The ability of pathogenesis-related proteins of family 10 to bind a broad spectrum of ligands is considered to play a key role for their physiological and pathological functions. In particular, Bet v 1, an archetypical allergen from birch pollen, is described as a highly promiscuous ligand acceptor. However, the detailed recognition mechanisms, including specificity factors discriminating binding properties of naturally occurring Bet v 1 variants, are poorly understood. Here, we report crystal structures of Bet v 1 variants in complex with an array of ligands at a resolution of up to 1.2 ?. Residue 30 within the hydrophobic pocket not only discriminates in high and low IgE binding Bet v 1 isoforms but also induces a drastic change in the binding mode of the model ligand deoxycholate.
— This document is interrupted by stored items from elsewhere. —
(** * eslint-plugin-drizzle-postgres: the rule engine, embedded and verified

    The rules of the plugin are visitors over an ESTree syntax tree.  This
    development embeds the tree, the pre-order traversal that drives the
    visitors, the JavaScript string and regular-expression primitives the
    rules call, and the rules themselves as executable functions; it then
    states and proves properties of the rules. *)

From Stdlib Require Import String Ascii List Bool Arith NArith Lia DecimalString.
From stdpp Require Import gmap strings.
Import ListNotations.

Set Warnings "-register-all,-clear-no-such-hyp".

Local Open Scope string_scope.
Local Open Scope list_scope.

(* ===================================================================== *)
(** * Part I: definitions *)
(* ===================================================================== *)

(** ** JavaScript string primitives

    Strings are byte strings; [toLowerCase] folds the ASCII letters only
    (bytes above 127 are left alone). *)

Module Js.

Definition code (c : ascii) : N := N_of_ascii c.

Definition between (lo hi : N) (c : ascii) : bool :=
  (lo <=? code c)%N && (code c <=? hi)%N.

Definition isUpper : ascii -> bool := between 65 90.
Definition isLower : ascii -> bool := between 97 122.
Definition isDigit : ascii -> bool := between 48 57.

Definition lowerChar (c : ascii) : ascii :=
  if isUpper c then ascii_of_N (code c + 32) else c.

Definition upperChar (c : ascii) : ascii :=
  if isLower c then ascii_of_N (code c - 32) else c.

Fixpoint toLowerCase (s : string) : string :=
  match s with
  | EmptyString => EmptyString
  | String c s' => String (lowerChar c) (toLowerCase s')
  end.

(** [s.startsWith(p)] *)
Fixpoint startsWith (s p : string) {struct p} : bool :=
  match p with
  | EmptyString => true
  | String c p' =>
      match s with
      | EmptyString => false
      | String d s' => Ascii.eqb c d && startsWith s' p'
      end
  end.

(** [s.includes(p)] on strings: [p] occurs somewhere in [s]. *)
Fixpoint includes (s p : string) : bool :=
  startsWith s p ||
  match s with
  | EmptyString => false
  | String _ s' => includes s' p
  end.

(** [s.endsWith(p)] *)
Fixpoint endsWith (s p : string) : bool :=
  String.eqb s p ||
  match s with
  | EmptyString => false
  | String _ s' => endsWith s' p
  end.

(** [xs.includes(x)] on arrays of strings. *)
Definition arrayIncludes (xs : list string) (x : string) : bool :=
  existsb (String.eqb x) xs.

(** [xs.join("")] *)
Definition join (xs : list string) : string :=
  fold_right String.append EmptyString xs.

(** [String(n)] for a non-negative integer. *)
Definition stringOfNat (n : nat) : string :=
  NilZero.string_of_uint (Nat.to_uint n).

(** A string is truthy when it is not empty. *)
Definition truthy (s : string) : bool :=
  match s with EmptyString => false | _ => true end.

End Js.

(** ** Regular expressions

    A backtracking matcher for the fragment of JavaScript regular
    expressions the rules use: literals, classes, sequence, alternation,
    greedy and lazy repetition, capture groups and the two anchors, with
    the [i] flag.  The matcher is written in continuation-passing style
    and tries alternatives in the order the JavaScript engine does, so
    that the first match and its captures are the engine's. *)

Module Regex.

Inductive regex : Type :=
| Eps
| Chr (c : ascii)
| Class (p : ascii -> bool)
| Seq (r1 r2 : regex)
| Alt (r1 r2 : regex)
| Star (greedy : bool) (r : regex)
| Group (i : nat) (r : regex)
| Bol
| Eol.

Definition Plus (r : regex) : regex := Seq r (Star true r).
Definition Opt (r : regex) : regex := Alt r Eps.

Fixpoint Lit (s : string) : regex :=
  match s with
  | EmptyString => Eps
  | String c s' => Seq (Chr c) (Lit s')
  end.

(** [\s], [\w] and [.] on bytes. *)
Definition space (c : ascii) : bool :=
  let n := Js.code c in
  (n =? 32)%N || Js.between 9 13 c.

Definition word (c : ascii) : bool :=
  Js.isLower c || Js.isUpper c || Js.isDigit c || (Js.code c =? 95)%N.

Definition dot (c : ascii) : bool :=
  negb ((Js.code c =? 10)%N || (Js.code c =? 13)%N).

Definition oneOf (cs : string) (c : ascii) : bool :=
  existsb (Ascii.eqb c) (list_ascii_of_string cs).

(** Captures: group number to captured text. *)
Definition captures := list (nat * string).

Fixpoint capture (i : nat) (cs : captures) : option string :=
  match cs with
  | [] => None
  | (j, s) :: cs' => if Nat.eqb i j then Some s else capture i cs'
  end.

(** The text consumed between two suffixes of the input. *)
Fixpoint takeN (n : nat) (s : string) : string :=
  match n, s with
  | S n', String c s' => String c (takeN n' s')
  | _, _ => EmptyString
  end.

Definition consumed (s s' : string) : string :=
  takeN (String.length s - String.length s') s.

Definition chrMatch (icase : bool) (c d : ascii) : bool :=
  if icase then Ascii.eqb (Js.upperChar c) (Js.upperChar d) else Ascii.eqb c d.

Definition classMatch (icase : bool) (p : ascii -> bool) (d : ascii) : bool :=
  p d || (icase && (p (Js.upperChar d) || p (Js.lowerChar d))).

Definition orElse {A} (x y : option A) : option A :=
  match x with Some _ => x | None => y end.

Definition continuation := bool -> string -> captures -> option captures.

(** The iterations of a star.  [step] matches the body once; an iteration
    that consumes nothing is given up, as the engine does.  Greedy stars
    try one more iteration before leaving, lazy ones leave first.  [n]
    bounds the iterations left: each one consumes a character. *)
Fixpoint starLoop (greedy : bool)
  (step : bool -> string -> captures -> continuation -> option captures)
  (k : continuation) (n : nat) (b : bool) (s : string) (cs : captures)
  : option captures :=
  match n with
  | O => k b s cs
  | S n' =>
      let again :=
        step b s cs
          (fun b' s' cs' =>
             if Nat.ltb (String.length s') (String.length s)
             then starLoop greedy step k n' b' s' cs' else None) in
      if greedy then orElse again (k b s cs) else orElse (k b s cs) again
  end.

(** [m icase r atStart s cs k]: match [r] at the front of [s]; [atStart]
    tells whether [s] is the whole input; [k] continues with the rest. *)
Fixpoint m (icase : bool) (r : regex) (atStart : bool) (s : string)
  (cs : captures) (k : continuation) {struct r} : option captures :=
  match r with
  | Eps => k atStart s cs
  | Chr c =>
      match s with
      | String d s' => if chrMatch icase c d then k false s' cs else None
      | EmptyString => None
      end
  | Class p =>
      match s with
      | String d s' => if classMatch icase p d then k false s' cs else None
      | EmptyString => None
      end
  | Seq r1 r2 =>
      m icase r1 atStart s cs (fun b s' cs' => m icase r2 b s' cs' k)
  | Alt r1 r2 =>
      orElse (m icase r1 atStart s cs k) (m icase r2 atStart s cs k)
  | Star greedy r' =>
      starLoop greedy (m icase r') k (String.length s) atStart s cs
  | Group i r' =>
      m icase r' atStart s cs
        (fun b s' cs' => k b s' ((i, consumed s s') :: cs'))
  | Bol => if atStart then k atStart s cs else None
  | Eol => match s with EmptyString => k atStart s cs | _ => None end
  end.

(** The end of the pattern: the match is found. *)
Definition accept : continuation := fun _ _ cs => Some cs.

(** [re.exec(s)]: the leftmost match, tried from every start index. *)
Fixpoint execFrom (icase : bool) (r : regex) (atStart : bool) (s : string)
  : option captures :=
  orElse (m icase r atStart s [] accept)
    match s with
    | EmptyString => None
    | String _ s' => execFrom icase r false s'
    end.

Definition exec (icase : bool) (r : regex) (s : string) : option captures :=
  execFrom icase r true s.

(** [re.test(s)] *)
Definition test (icase : bool) (r : regex) (s : string) : bool :=
  match exec icase r s with Some _ => true | None => false end.

End Regex.

(** ** The syntax tree

    ESTree nodes, as the parser hands them to the rules.  Every node
    carries its [type] tag as its constructor.  Literal values are
    strings, booleans, [null] and non-negative integers.  A raw statement
    written as a call, [sql(`...`)], is a [CallExpression] over a
    [TemplateLiteral]; written as a tagged template it is a
    [TaggedTemplateExpression]. *)

Inductive literal : Type :=
| LString (s : string)
| LNumber (n : nat)
| LBoolean (b : bool)
| LNull.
Ternary crystal structure complexes of Bet v 1 with several ligands together with the fluorogenic reporter 1-anilino-8-naphthalene sulfonate explain anomalous fluorescence binding curves obtained from 1-anilino-8-naphthalene sulfonate displacement assays. The structures reveal key interaction residues such as Tyr83 and rationalize both the binding specificity and promiscuity of the so-called hydrophobic pocket in Bet v 1. The intermolecular interactions of Bet v 1 reveal an unexpected complexity that will be indispensable to fully understand its roles within the physiological and allergenic context.